Она жила недалеко от меня, возле театра Константина Райкина, в небольшой квартире Эмиля (Эмиль переехал на Ленинский проспект — в отцовскую). После операции она практически не могла разговаривать. Но ни один человек — даже я, который часто приезжал к ней рано утром, — не мог представить Евгению Васильевну не в форме. Хорошо причесана, элегантно одета, безупречный макияж — и только так. Она по-прежнему оставалась настоящей дамой. И это не мне одному — пристрастному, как всякий сын, — казалось. Я замечал восхищенную реакцию всех, кто видел ее сопротивление.

Мама умерла в восемьдесят девятом году.

Я похоронил ее на Новодевичьем, вместе с отцом.

На отцовском надгробии — три большие буквы: КИО и ниже — Народный артист России; на гранитной плите выбито: Артистка Евгения Васильевна Кио. И когда я прихожу на кладбище, непременно думаю о том, что слово «артистка» выражает суть ее жизни и заслужено ею как художественной натурой.
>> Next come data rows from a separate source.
(* ===== verification/Serving.v ===== *)
(** * The serving lifecycle ([engine/api/serving.py])

    [Module Serving] composes the gateway, the admission scheduler, the router and the
    counters the way [start_generation_core] and [finish_generation] do.
    [start_generation_core] suspends only in [await scheduler.admit()], so it is
    [start_begin] (to the suspension or the end) and [start_resume] (from there on); both
    continue with [place], the rest of the function.  [finish_generation] has no await.
    [Module ServingSystem] runs requests in any interleaving and accounts for every
    resource they hold. *)

From S2P Require Import Prelude Asyncio Admission Placement Routing Store Quota Gateway Telemetry.

Open Scope Z_scope.

Module Serving.
Import BackendRegistry.

(** The shared state of the application that serving touches. *)
Record App := MkApp {
  gateway : Gateway.state;
  scheduler : Scheduler.t;
  registry : list BackendEntry;
  counters : Counters.t;
  route_metrics : RouteMetrics.t
}.
Definition with_gateway (x : Gateway.state) (a : App) : App :=
  MkApp x (scheduler a) (registry a) (counters a) (route_metrics a).
Definition with_scheduler (x : Scheduler.t) (a : App) : App :=
  MkApp (gateway a) x (registry a) (counters a) (route_metrics a).
Definition with_registry (x : list BackendEntry) (a : App) : App :=
  MkApp (gateway a) (scheduler a) x (counters a) (route_metrics a).
Definition with_counters (x : Counters.t) (a : App) : App :=
  MkApp (gateway a) (scheduler a) (registry a) x (route_metrics a).
Definition with_metrics (x : RouteMetrics.t) (a : App) : App :=
  MkApp (gateway a) (scheduler a) (registry a) (counters a) x.
(* ===== verification/Backend.v ===== *)
(** * Backends that generate in a worker thread ([engine/inference/threaded.py])

    [Module ThreadedBackend] is the lifecycle of a local backend: load, unload, generate
    and the callback that ends a generation, over the streams of [Stream.v].  [load] and
    [unload] await an executor, so their calls are pending entries of the state and every
    other operation may run between their halves. *)

From S2P Require Import Prelude Placement Stream.

Open Scope Z_scope.

Module ThreadedBackend.
Import BackendRegistry.

#[global] Instance BackendState_eq_dec : EqDecision BackendState.
Proof. solve_decision. Defined.

(** A suspended call: [load] in [run_in_executor(_load)], [unload] in the [aclose] of
    stream [i], [unload] in [run_in_executor(_unload)]. *)
Inductive call := LoadWait | CloseWait (i : nat) | UnloadWait | Returned.

(** [_active] is the index of a stream; [streams] are all streams ever started. *)
Record t := Mk {
  state : BackendState;
  active : option nat;
  streams : list QueueGenerationStream.t;
  pending : list call
}.
(** [__init__] *)
Definition init : t := Mk UNLOADED None [] [].

Inductive error := BackendBusyError | BackendNotReadyError | ModelLoadError | CountError.

Definition with_state (s : BackendState) (b : t) : t := Mk s (active b) (streams b) (pending b).
Definition with_active (a : option nat) (b : t) : t := Mk (state b) a (streams b) (pending b).
Definition with_stream (i : nat) (x : QueueGenerationStream.t) (b : t) : t := Mk (state b) (active b) (<[i := x]> (streams b)) (pending b).
Definition await (c : call) (b : t) : t := Mk (state b) (active b) (streams b) (pending b ++ [c]).
Definition become (k : nat) (c : call) (b : t) : t := Mk (state b) (active b) (streams b) (<[k := c]> (pending b)).

(** [load] up to its await. *)
Definition load_begin (b : t) : t * result error unit :=
  match state b with
  | READY | GENERATING => (b, Ok ())
  | LOADING => (b, Err BackendBusyError)
  | _ => (await LoadWait (with_state LOADING b), Ok ())
  end.
(** [load] after [_load] returned or raised an [Exception]. *)
Definition load_end (ok : bool) (b : t) : t * result error unit :=
  if ok then (with_state READY b, Ok ()) else (with_state UNLOADED b, Err ModelLoadError).

(** [unload] from the test of the state to its await. *)
Definition unload_rest (b : t) : t * call :=
  if bool_decide (state b = UNLOADED) then (b, Returned) else (b, UnloadWait).
(** [unload] up to its first await: [aclose] of a stream that is closed already returns at once. *)
Definition unload_begin (b : t) : t * call :=
  match active b with
  | None => unload_rest b
  | Some i =>
      match streams b !! i with
      | Some x => if QueueGenerationStream.closed (QueueGenerationStream.view x) then unload_rest (with_active None b)
                  else (with_stream i (QueueGenerationStream.aclose_begin x) b, CloseWait i)
      | None => unload_rest (with_active None b)
      end
  end.

(** [_on_generation_done] *)
Definition on_generation_done (b : t) : t :=
  let b := with_active None b in
  if bool_decide (state b = GENERATING) then with_state READY b else b.

(** [generate]; [prompt_tokens] is what [_count_prompt_tokens] returned, [None] when it raised. *)
Definition generate (prompt_tokens : option Z) (now : Q) (b : t) : t * result error nat :=
  match state b with
  | GENERATING => (b, Err BackendBusyError)
  | READY =>
      match prompt_tokens with
      | None => (b, Err CountError)
      | Some n =>
          let i := length (streams b) in
          (Mk GENERATING (Some i) (streams b ++ [QueueGenerationStream.init 64 n now]) (pending b), Ok i)
      end
  | _ => (b, Err BackendNotReadyError)
  end.

Inductive label :=
| Load
| LoadEnds (k : nat) (ok : bool)
| LoadCancelled (k : nat)
| Unload
| CloseEnds (k : nat)
| UnloadEnds (k : nat)
| Generate (prompt_tokens : option Z) (now : Q)
| Stream (i : nat) (l : QueueGenerationStream.label).

Definition exec (l : label) (b : t) : option t :=
  match l with
  | Load => Some (fst (load_begin b))
  | LoadEnds k ok =>
      match pending b !! k with
      | Some LoadWait => Some (become k Returned (fst (load_end ok b)))
      | _ => None
      end
  | LoadCancelled k => (* [CancelledError] is not an [Exception]: nothing is reset *)
      match pending b !! k with
      | Some LoadWait => Some (become k Returned b)
      | _ => None
      end
  | Unload => let '(b, c) := unload_begin b in Some (await c b)
  | CloseEnds k =>
      match pending b !! k with
      | Some (CloseWait i) =>
          x ← streams b !! i;
          if QueueGenerationStream.closing (QueueGenerationStream.view x) then None
          else let '(b, c) := unload_rest (with_active None b) in Some (become k c b)
      | _ => None
      end
  | UnloadEnds k =>
      match pending b !! k with
      | Some UnloadWait => Some (become k Returned (with_state UNLOADED b))
      | _ => None
      end
  | Generate n now => Some (fst (generate n now b))
  | Stream i l =>
      x ← streams b !! i;
      x' ← QueueGenerationStream.exec l x;
      let b := with_stream i x' b in
      Some (if QueueGenerationStream.calls (QueueGenerationStream.view x) <? QueueGenerationStream.calls (QueueGenerationStream.view x') then on_generation_done b else b)
  end.
Fixpoint run (ls : list label) (b : t) : option t :=
  match ls with [] => Some b | l :: ls => exec l b ≫= run ls end.

(** A stream whose worker may still be inside the model. *)
Definition running (x : QueueGenerationStream.t) : bool := negb (QueueGenerationStream.ended (QueueGenerationStream.at_ (QueueGenerationStream.thread x))).
(** A stream that has not given the backend back. *)
Definition unreleased (x : QueueGenerationStream.t) : bool := negb (QueueGenerationStream.on_done_fired (QueueGenerationStream.view x)).

(** A run without [unload] in which no join gives up. *)
Definition orderly (l : label) : Prop :=
  match l with Unload => False | Stream _ l => QueueGenerationStream.gave_up l = false | _ => True end.

Record single (b : t) : Prop := Single {
  s_inv : Forall (fun x => QueueGenerationStream.inv 64 x ∧ QueueGenerationStream.quiet x) (streams b);
  s_busy : state b = GENERATING →
           ∃ i, (∀ x, streams b !! i = Some x → unreleased x = true) ∧ (i < length (streams b))%nat ∧
                ∀ j x, streams b !! j = Some x → unreleased x = true → j = i;
  s_idle : state b ≠ GENERATING → ∀ j x, streams b !! j = Some x → unreleased x = false;
  s_loading : LoadWait ∈ pending b → state b = LOADING;
  s_one : ∀ k1 k2, pending b !! k1 = Some LoadWait → pending b !! k2 = Some LoadWait → k1 = k2;
  s_calls : ∀ c, c ∈ pending b → c = LoadWait ∨ c = Returned
}.

Lemma pending_become k b d j :
  pending (become k Returned b) !! j = Some d → (j = k ∧ d = Returned) ∨ (j ≠ k ∧ pending b !! j = Some d).
Proof.
  simpl. destruct (decide (k = j)) as [->|Hne].
  - intros H. left. split; [done|]. pose proof (lookup_lt_Some _ _ _ H) as Hl. rewrite length_insert in Hl.
    rewrite list_lookup_insert_eq in H by done. congruence.
  - rewrite list_lookup_insert_ne by done. auto.
Qed.

(** A load ends, or is abandoned. *)
Lemma single_load_over k s b :
  single b → pending b !! k = Some LoadWait → s ≠ GENERATING → single (become k Returned (with_state s b)).
Proof.
  intros [I1 I2 I3 I4 I5 I6] Hk Hs.
  assert (state b = LOADING) as Hl by (by eapply I4, list_elem_of_lookup_2).
  split.
  - done.
  - done.
  - intros _ j x Hj. eapply I3; [by rewrite Hl|done].
  - intros [j Hj]%list_elem_of_lookup. apply pending_become in Hj as [[_ ?]|[Hne Hj]]; [done|].
    by destruct Hne, (I5 j k).
  - intros k1 k2 [[_ ?]|[_ H1]]%pending_become [[_ ?]|[_ H2]]%pending_become; try done. by apply I5.
  - intros c [j Hj]%list_elem_of_lookup. apply pending_become in Hj as [[_ ->]|[_ Hj]]; [auto|].
    by eapply I6, list_elem_of_lookup_2.
Qed.

(** [on_done] is not taken back. *)
Lemma fired_stays l x x' :
  QueueGenerationStream.exec l x = Some x' → QueueGenerationStream.on_done_fired (QueueGenerationStream.view x) = true → QueueGenerationStream.on_done_fired (QueueGenerationStream.view x') = true.
Proof.
  assert (∀ v, QueueGenerationStream.on_done_fired (QueueGenerationStream.fire_on_done v) = true) as Hf.
  { intros v. unfold QueueGenerationStream.fire_on_done. by destruct (QueueGenerationStream.on_done_fired v) eqn:E. }
  assert (∀ now y, QueueGenerationStream.on_done_fired (QueueGenerationStream.view y) = true → QueueGenerationStream.on_done_fired (QueueGenerationStream.view (QueueGenerationStream.get now y)) = true) as Hget.
  { intros now y H. unfold QueueGenerationStream.get. destruct (QueueGenerationStream.queue (QueueGenerationStream.chan y)) as [|[s|f e] q]; [done..|].
    unfold QueueGenerationStream.got, QueueGenerationStream.finish, QueueGenerationStream.fire. simpl. apply Hf. }
  intros E H. destruct l; simpl in E.
  - destruct (QueueGenerationStream.run_step _ _ _) as [[]|]; simpl in E; by simplify_eq.
  - destruct (negb _); [done|]. unfold QueueGenerationStream.run_callback in E. repeat case_match; simplify_eq; simpl; auto.
  - destruct (negb _); [done|]. repeat case_match; simplify_eq; auto.
  - destruct (negb _); [done|]. repeat case_match; simplify_eq; auto.
  - destruct (negb _); [done|]. repeat case_match; simplify_eq; auto.
  - destruct (negb _); [done|]. simplify_eq. unfold QueueGenerationStream.aclose_begin. by case_match.
  - destruct (negb _); [done|]. case_match; simplify_eq. simpl. apply Hf.
  - destruct (negb _); [done|]. case_match; by simplify_eq.
  - by simplify_eq.
Qed.

Lemma fired_calls l x x' :
  QueueGenerationStream.inv 64 x → QueueGenerationStream.inv 64 x' → QueueGenerationStream.exec l x = Some x' →
  (if QueueGenerationStream.calls (QueueGenerationStream.view x) <? QueueGenerationStream.calls (QueueGenerationStream.view x') then unreleased x = true ∧ unreleased x' = false
   else unreleased x' = unreleased x).
Proof.
  intros I I' E. pose proof (fired_stays l x x' E) as Hm. rewrite (QueueGenerationStream.i_calls _ _ I), (QueueGenerationStream.i_calls _ _ I'). unfold unreleased.
  destruct (QueueGenerationStream.on_done_fired (QueueGenerationStream.view x)), (QueueGenerationStream.on_done_fired (QueueGenerationStream.view x')); try done. by specialize (Hm eq_refl).
Qed.

Lemma single_stream i l b b' :
  single b → QueueGenerationStream.gave_up l = false → exec (Stream i l) b = Some b' → single b'.
Proof.
  intros [I1 I2 I3 I4 I5 I6] Hg. simpl. destruct (streams b !! i) as [x|] eqn:Hi; [|done]. simpl.
  destruct (QueueGenerationStream.exec l x) as [x'|] eqn:E; [|done]. simpl. intros [= <-].
  destruct (Forall_lookup_1 _ _ _ _ I1 Hi) as [J Qx].
  assert (QueueGenerationStream.inv 64 x') as J' by (eapply QueueGenerationStream.stream_inv_exec; [lia|exact J|done]).
  pose proof (QueueGenerationStream.quiet_exec 64 l x x' J Qx Hg E) as Qx'.
  assert (Forall (fun x => QueueGenerationStream.inv 64 x ∧ QueueGenerationStream.quiet x) (<[i := x']> (streams b))) as F by (by apply Forall_insert).
  pose proof (fired_calls l x x' J J' E) as Hf.
  assert (∀ j y, <[i := x']> (streams b) !! j = Some y → j = i ∧ y = x' ∨ j ≠ i ∧ streams b !! j = Some y) as Hlook.
  { intros j y. destruct (decide (i = j)) as [->|Hne].
    - rewrite list_lookup_insert_eq by (by eapply lookup_lt_Some). intros [= ->]. auto.
    - rewrite list_lookup_insert_ne by done. auto. }
  destruct (QueueGenerationStream.calls (QueueGenerationStream.view x) <? QueueGenerationStream.calls (QueueGenerationStream.view x')).
  - destruct Hf as [Hx Hx'].
    assert (state b = GENERATING) as Hb.
    { destruct (decide (state b = GENERATING)) as [|Hn]; [done|]. specialize (I3 Hn i x Hi). congruence. }
    destruct (I2 Hb) as (i0 & _ & _ & Huniq). assert (i = i0) as <- by (by eapply Huniq).
    unfold on_generation_done. simpl. rewrite bool_decide_true by done.
    split; simpl; try done.
    + intros _ j y Hj. destruct (Hlook j y Hj) as [[-> ->]|[Hne Hy]]; [done|].
      destruct (unreleased y) eqn:Ey; [|done]. by destruct Hne, (Huniq j y).
    + intros H. specialize (I4 H). congruence.
  - split; simpl; try done.
    + intros Hb. destruct (I2 Hb) as (i0 & H1 & H2 & H3). exists i0. rewrite length_insert. split_and!; [|done|].
      * intros y Hy. destruct (Hlook i0 y Hy) as [[-> ->]|[_ Hy']]; [|by apply H1]. rewrite Hf. by apply H1.
      * intros j y Hj Hu. destruct (Hlook j y Hj) as [[-> ->]|[_ Hy]]; [|by eapply H3]. eapply H3; [exact Hi|congruence].
    + intros Hn j y Hj. destruct (Hlook j y Hj) as [[-> ->]|[_ Hy]]; [|by eapply I3].
      rewrite Hf. by eapply I3.
Qed.

Lemma single_load b :
  single b → state b ≠ LOADING → state b ≠ GENERATING → single (await LoadWait (with_state LOADING b)).
Proof.
  intros [I1 I2 I3 I4 I5 I6] H1 H2. assert (LoadWait ∉ pending b) as Hn by (intros H; by apply I4 in H).
  split; simpl; try done.
  - intros _. by apply I3.
  - assert (∀ k, (pending b ++ [LoadWait]) !! k = Some LoadWait → k = length (pending b)) as Hk.
    { intros k [Hk|[Hle Hk]]%lookup_app_Some; [by apply list_elem_of_lookup_2 in Hk|].
      apply list_lookup_singleton_Some in Hk as [Hk _]. lia. }
    intros k1 k2 ->%Hk ->%Hk. done.
  - intros c [Hc|Hc%list_elem_of_singleton]%elem_of_app; [by apply I6|auto].
Qed.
Умевшей вместе с тем многим пожертвовать для мужа, с которым покоится сейчас. И для сына…

Вспоминая о своих учителях — об отце и Арнольде, — я все чаще думаю, что она была не третьим, а может быть, первым — по значению преподанного — моим учителем.

Я горько грущу не только о потери матери, с чем все мы бываем вынуждены хоть сколько-нибудь свыкнуться.

Я грущу и о том, что женщин такого достоинства, как она, становится все меньше и меньше. Что в современной жизни их встречаешь все реже и реже, а то и не встречаешь совсем…

Глава четвертая

В ЖИЗНИ РАЗ БЫВАЕТ…

Я — фокусник, напоминаю, по профессии. И говорить про свою частную жизнь: счастье, счастлив — мне как-то не пристало. Тем более когда разговор заходит о семейной жизни, где счастье, если только оно вообще возможно, каждый, вероятно, понимает очень по-своему. И слава Богу, что однообразия хотя бы здесь не требуется. Вернее, требуется, конечно, конечно. Но вряд ли кем-либо осуществляется…

И в такое трудное, как сейчас, время мне совсем уж неловко — и главное, сглазить суеверно боюсь — утверждать, что семейные тылы мои как никогда прочны. И что я люблю теперь подолгу бывать у себя дома. И что дома с женой чувствую себя лучше всего. Тем не менее грех, по-моему, о том промолчать.

Мне, несомненно, повезло с третьим браком. И везет в нем, замечу, уже около четверти века…

Думаю, что, назвав количество женитьб, я вызову у читателя, наслышанного о нравах в мире искусства, больше доверия к своему повествованию. А то что же это за артист, женившийся однажды и с первого же раза удачно?

Когда отец говорил, что видит целью оставшейся ему жизни женить меня, он, с одной стороны, вроде бы делал вид, что моего первого краткосрочного брака для него не существовало, но, с другой-то, именно браком с Галиной Брежневой Эмиль Теодорович и был напуган — и мечтал организовать семейную жизнь младшего сына исключительно по своему разумению и, может быть, подобию.

До моей женитьбы на Гале моя мужская жизнь мало беспокоила отца. И патронирование моих сексуальных наклонностей прожженным Фрадкисом считалось в порядке вещей. Более того, Эмиль Теодорович требовал от нас приобщить к большому кругу развлечений и Эмиля, чья нерешительность в обращении с женщинами его огорчала. Он даже брал его с собою в Ялту — и там наставлял, как знакомиться с девушками, «клеить», по-тогдашнему выражению.